**Record extracts**
Lemma dec_signed_no_nul v : Forall (λ c, c ≠ 0) (dec_signed v).
Proof.
  assert (∀ n, 0 ≤ n → Forall (λ c, c ≠ 0) (dec n)) as Hd.
  { intros n Hn. eapply Forall_impl; [by apply dec_digits|]. unfold is_digit. intros c Hc. change ch_0 with 48 in Hc. lia. }
  unfold dec_signed. destruct (v <? 0) eqn:E; [constructor; [done|]|]; apply Hd; lia.
Qed.

Lemma dec_signed_bytes v : is_bytes (dec_signed v).
Proof.
  assert (∀ n, 0 ≤ n → is_bytes (dec n)) as Hd.
  { intros n Hn. eapply Forall_impl; [by apply dec_digits|]. unfold is_digit, in_u. intros c Hc.
    change ch_0 with 48 in Hc. change ch_9 with 57 in Hc. lia. }
  unfold dec_signed. destruct (v <? 0) eqn:E; [constructor; [done|]|]; apply Hd; lia.
Qed.

(** [strtoll] returns on every terminated string. *)
Lemma strtoll_space_run s rest :
  Forall (λ c, c ≠ 0) s → ∃ s', strtoll_space (s ++ 0 :: rest) = Some (s' ++ 0 :: rest) ∧ Forall (λ c, c ≠ 0) s'.
Proof.
  induction 1 as [|c s Hc Hs IH]; [by exists []|]. cbn [app strtoll_space]. destruct (isspace c); [done|].
  exists (c :: s). split; [done|by constructor].
Qed.

Lemma strtoll_digits_run acc s rest :
  0 ≤ acc → ∃ v l, strtoll_digits acc (s ++ 0 :: rest) = Some (v, l) ∧ 0 ≤ v ∧ l ≠ [].
Proof.
  revert acc. induction s as [|c s IH]; intros acc Ha; [by exists acc, (0 :: rest)|]. cbn [app strtoll_digits].
  destruct (_ && _) eqn:E; [apply IH; lia|]. by exists acc, (c :: s ++ 0 :: rest).
Qed.

Lemma split_nul t rest : ∃ s rest', t ++ 0 :: rest = s ++ 0 :: rest' ∧ Forall (λ c, c ≠ 0) s.
Proof.
  induction t as [|c t (s & rest' & IH & Hs)]; [by exists [], rest|]. destruct (decide (c = 0)) as [->|Hc].
  - by exists [], (t ++ 0 :: rest).
  - exists (c :: s), rest'. simpl. rewrite IH. split; [done|by constructor].
Qed.

Lemma strtoll_scan_run t rest :
  ∃ r, strtoll_scan (t ++ 0 :: rest) = Some r ∧ match r with Some (v, l) => l ≠ [] | None => True end.
Proof.
  destruct (split_nul t rest) as (s & rest' & -> & Hs). clear t rest. unfold strtoll_scan.
  destruct (strtoll_space_run s rest' Hs) as (s1 & -> & Hs1). rewrite bind_Some_eq.
  set (neg_s2 := match s1 ++ 0 :: rest' with [] => _ | c :: s' => _ end).
  assert (∃ neg s2, neg_s2 = (neg, s2 ++ 0 :: rest')) as (neg & s2 & ->).
  { unfold neg_s2. destruct s1 as [|c s1]; cbn [app].
    - change (0 =? 45) with false. change (0 =? 43) with false. by exists false, [].
    - destruct (c =? 45); [by exists true, s1|]. destruct (c =? 43); [by exists false, s1|]. by exists false, (c :: s1). }
  destruct (s2 ++ 0 :: rest') as [|c l2] eqn:E2; [by destruct s2|]. change (rd1 (c :: l2) 0) with (Some c).
  rewrite bind_Some_eq, <-E2. destruct (_ && _); [|by exists None].
  destruct (strtoll_digits_run 0 s2 rest') as (v & l & -> & Hv & Hl); [lia|]. rewrite bind_Some_eq. by eexists.
Qed.

Lemma strtoll_run t rest :
  ∃ v l, strtoll (t ++ 0 :: rest) = Some (v, l) ∧ in_s 64 v ∧ l ≠ [].
Proof.
  unfold strtoll. destruct (strtoll_scan_run t rest) as (r & -> & Hr). rewrite bind_Some_eq. destruct r as [[v l]|].
  - eexists _, l. split; [done|]. split; [|done]. unfold LLONG_MIN, LLONG_MAX. split; lia.
  - eexists 0, _. split; [done|]. split; [split; lia|by destruct t].
Qed.

(** ** Compressed strings *)

Lemma repeat_from_bytes n off o : is_bytes (repeat_from n off o) → is_bytes o.
Proof.
  revert o. induction n as [|n IH]; intros o H; [done|]. cbn [repeat_from] in H. apply IH in H.
  by apply Forall_app in H as [? _].
Qed.

Lemma encodes_bytes ts : tokens_ok ts → is_bytes (expand ts) → is_bytes (encodes ts).
Proof.
  induction 1 as [|ts t Hts IH Ht]; [constructor|]. rewrite expand_snoc, encodes_snoc. intros Hb.
  apply Forall_app. destruct t as [l|off len]; simpl in Hb, Ht |- *.
  - apply Forall_app in Hb as [Hb Hl]. split; [by apply IH|]. constructor; [unfold in_u; lia|done].
  - split; [by apply IH; eapply repeat_from_bytes|]. change MAX_OFF with 8192 in Ht. unfold in_u.
    destruct (len <? 7) eqn:E; repeat constructor; dlia.
Qed.

(** ** Strings *)

(** The encodings of a text. *)
Inductive string_enc (t : bytes) : bytes → Prop :=
  | enc_int v e n :
      dec_signed v = t → int_enc v = Some (e, n) → string_enc t ((192 + e) :: le_enc n v)
  | enc_lzf ts :
      tokens_ok ts → expand ts = t → t ≠ [] → zlen (encodes ts) < 2 ^ 31 →
      string_enc t ([195] ++ len_bytes (zlen (encodes ts)) ++ len_bytes (zlen t) ++ encodes ts)
  | enc_raw : string_enc t (len_bytes (zlen t) ++ t).

Section strings.
Context {D : Type} `{!Device D} `{!DeviceLaws D} {alloc : Allocator} {mem : ProcessMemory} (cfg : config).

(** Strings of the server are at most 512MB long. *)
Definition MAX_STRING : Z := 2 ^ 29.

Lemma rdbTryIntegerEncoding_run t rest :
  zlen t ≤ 11 →
  ∃ enc, rdbTryIntegerEncoding (t ++ 0 :: rest) (zlen t) = Some enc ∧
    (enc = [] ∨ ∃ v e n, dec_signed v = t ∧ int_enc v = Some (e, n) ∧ enc = (192 + e) :: le_enc n v).
Proof.
  intros Ht. unfold rdbTryIntegerEncoding. destruct (strtoll_run t rest) as (v & l & -> & Hv & Hl).
  rewrite bind_Some_eq. destruct l as [|c l]; [done|]. change (rd1 (c :: l) 0) with (Some c). rewrite bind_Some_eq.
  destruct (negb (c =? 0)); [exists []; by auto|]. pose proof (length_dec_signed v Hv) as Hdl.
  rewrite ll2string_fits by (rewrite ?length_fresh; simpl; done || lia). rewrite bind_Some_eq.
  rewrite strlen_app, bind_Some_eq by apply dec_signed_no_nul.
  destruct (negb (_ =? zlen t)) eqn:E; [exists []; by auto|].
  rewrite (rd_prefix (dec_signed v)), bind_Some_eq by lia. rewrite (rd_prefix t), bind_Some_eq by done.
  case_bool_decide as Heq; [|exists []; by auto]. eexists. split; [done|]. rewrite rdbEncodeInteger_eq.
  destruct (int_enc v) as [[e n]|] eqn:Ei; [right|by left]. by exists v, e, n.
Qed.

Lemma writes_bytes f bs n : writes (D := D) f bs n → is_bytes bs.
Proof. by intros [? _]. Qed.

(** A header byte and what follows it. *)
Lemma string_enc_bytes t e : is_bytes t → string_enc t e → is_bytes e.
Proof.
  intros Ht [v k n Hv Hk|ts Hok Hts Hne Hl|].
  - constructor; [|apply le_enc_bytes]. apply int_enc_range in Hk. unfold in_u. lia.
  - apply Forall_app. split; [by constructor; [|constructor]|]. apply Forall_app. split; [apply len_bytes_bytes; lia|].
    apply Forall_app. split; [apply len_bytes_bytes; lia|]. apply encodes_bytes; [done|by rewrite Hts].
  - apply Forall_app. split; [apply len_bytes_bytes; lia|done].
Qed.

Lemma rdbSaveLzfStringObject_writes t rest :
  is_bytes t → 20 < zlen t ≤ MAX_STRING → zlen rest < 2 ^ 31 →
  writes (D := D) (rdbSaveLzfStringObject (t ++ rest) (zlen t)) [] 0 ∨
  ∃ e, string_enc t e ∧ writes (D := D) (rdbSaveLzfStringObject (t ++ rest) (zlen t)) e (zlen e).
Proof.
  intros Hb Ht Hr. change MAX_STRING with 536870912 in Ht. unfold rdbSaveLzfStringObject.
  destruct (zlen t <=? 4) eqn:E; [lia|clear E].
  destruct (address_ok (t ++ rest)) as [Ha1 Ha2]; [rewrite length_app; lia|]. rewrite length_app in Ha2.
  destruct (lzf_compress_run (address (t ++ rest)) t (zlen t - 4) Ha1 ltac:(lia) ltac:(lia) ltac:(lia) ltac:(lia)
    stack_htab (zmalloc (zlen t - 4 + 1))) as (n & out & Hrun & Hol & Hn & Hcase);
    [lia|unfold zmalloc; rewrite length_fresh; lia|apply stack_htab_ok|].
  assert (liftL_eq : ∀ k : bytes → W D, liftW (rd (t ++ rest) 0 (zlen t)) k = k t).
  { intros k. unfold liftW. by rewrite rd_prefix. }
  rewrite liftL_eq, !wrap_small by (split; lia).
  destruct (n =? 0) eqn:E0.
  { left. eapply writes_lift; [exact Hrun|]. cbv beta iota. rewrite E0. apply writes_ret. }
  right. destruct Hcase as [->|(ts & Hts & Hok & Hex)]; [done|].
  assert (zlen (encodes ts) = n) as Hln by (rewrite <-Hts, length_take; lia).
  exists ([195] ++ len_bytes (zlen (encodes ts)) ++ len_bytes (zlen t) ++ encodes ts).
  pose proof (length_len_bytes n). pose proof (length_len_bytes (zlen t)).
  assert (t ≠ []) as Hne by (intros ->; simpl in Ht; lia).
  split; [apply enc_lzf; (done || lia)|]. eapply writes_lift; [exact Hrun|]. cbv beta iota. rewrite E0.
  change (Z.lor (Z.shiftl REDIS_RDB_ENCVAL 6) REDIS_RDB_ENC_LZF) with 195.
  rewrite Hln. eapply writes_bind; [|apply writes_raw; [by repeat constructor|done]|]; [done|].
  rewrite wrap_small by (split; lia).
  eapply writes_bind; [|apply rdbSaveLen_writes; lia|]; [lia|].
  eapply writes_bind; [|apply rdbSaveLen_writes; lia|]; [lia|].
  eapply writes_lift; [rewrite rd_take by lia; by rewrite Hts|].
  eapply writes_bind_nil; [|apply writes_raw; [apply encodes_bytes; [done|by rewrite Hex]|lia]|]; [lia|].
  eapply writes_eq; [apply writes_ret|done|].
  rewrite swrap_small; rewrite ?length_app; cbn [length]; [lia|lia|split; lia].
Qed.

Lemma save_verbatim_writes t rest :
  is_bytes t → zlen t ≤ MAX_STRING →
  writes (D := D) (save_verbatim (t ++ rest) (zlen t)) (len_bytes (zlen t) ++ t) (zlen (len_bytes (zlen t) ++ t)).
Proof.
  intros Hb Ht. change MAX_STRING with 536870912 in Ht. unfold save_verbatim. rewrite wrap_small by (split; lia).
  pose proof (length_len_bytes (zlen t)). rewrite length_app.
  eapply writes_bind; [|apply rdbSaveLen_writes; lia|]; [lia|].
  destruct (zlen t >? 0) eqn:E.
  - eapply writes_lift; [by apply rd_prefix|].
    eapply writes_bind_nil; [|apply writes_raw; [done|lia]|]; [lia|].
    eapply writes_eq; [apply writes_ret|done|]. rewrite swrap_small; [lia|lia|split; lia].
  - destruct t; [|simpl in E; lia]. eapply writes_eq; [apply writes_ret|done|]. simpl. lia.
Qed.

**Exercise**
Output, from the data above, the lines from the line with "pose proof (length_len_bytes n)." to the line with "eapply writes_lift; [rewrite" exactly as they stand, both ends included and nothing else.

**Solution to the exercise**
  pose proof (length_len_bytes n). pose proof (length_len_bytes (zlen t)).
  assert (t ≠ []) as Hne by (intros ->; simpl in Ht; lia).
  split; [apply enc_lzf; (done || lia)|]. eapply writes_lift; [exact Hrun|]. cbv beta iota. rewrite E0.
  change (Z.lor (Z.shiftl REDIS_RDB_ENCVAL 6) REDIS_RDB_ENC_LZF) with 195.
  rewrite Hln. eapply writes_bind; [|apply writes_raw; [by repeat constructor|done]|]; [done|].
  rewrite wrap_small by (split; lia).
  eapply writes_bind; [|apply rdbSaveLen_writes; lia|]; [lia|].
  eapply writes_bind; [|apply rdbSaveLen_writes; lia|]; [lia|].
  eapply writes_lift; [rewrite rd_take by lia; by rewrite Hts|].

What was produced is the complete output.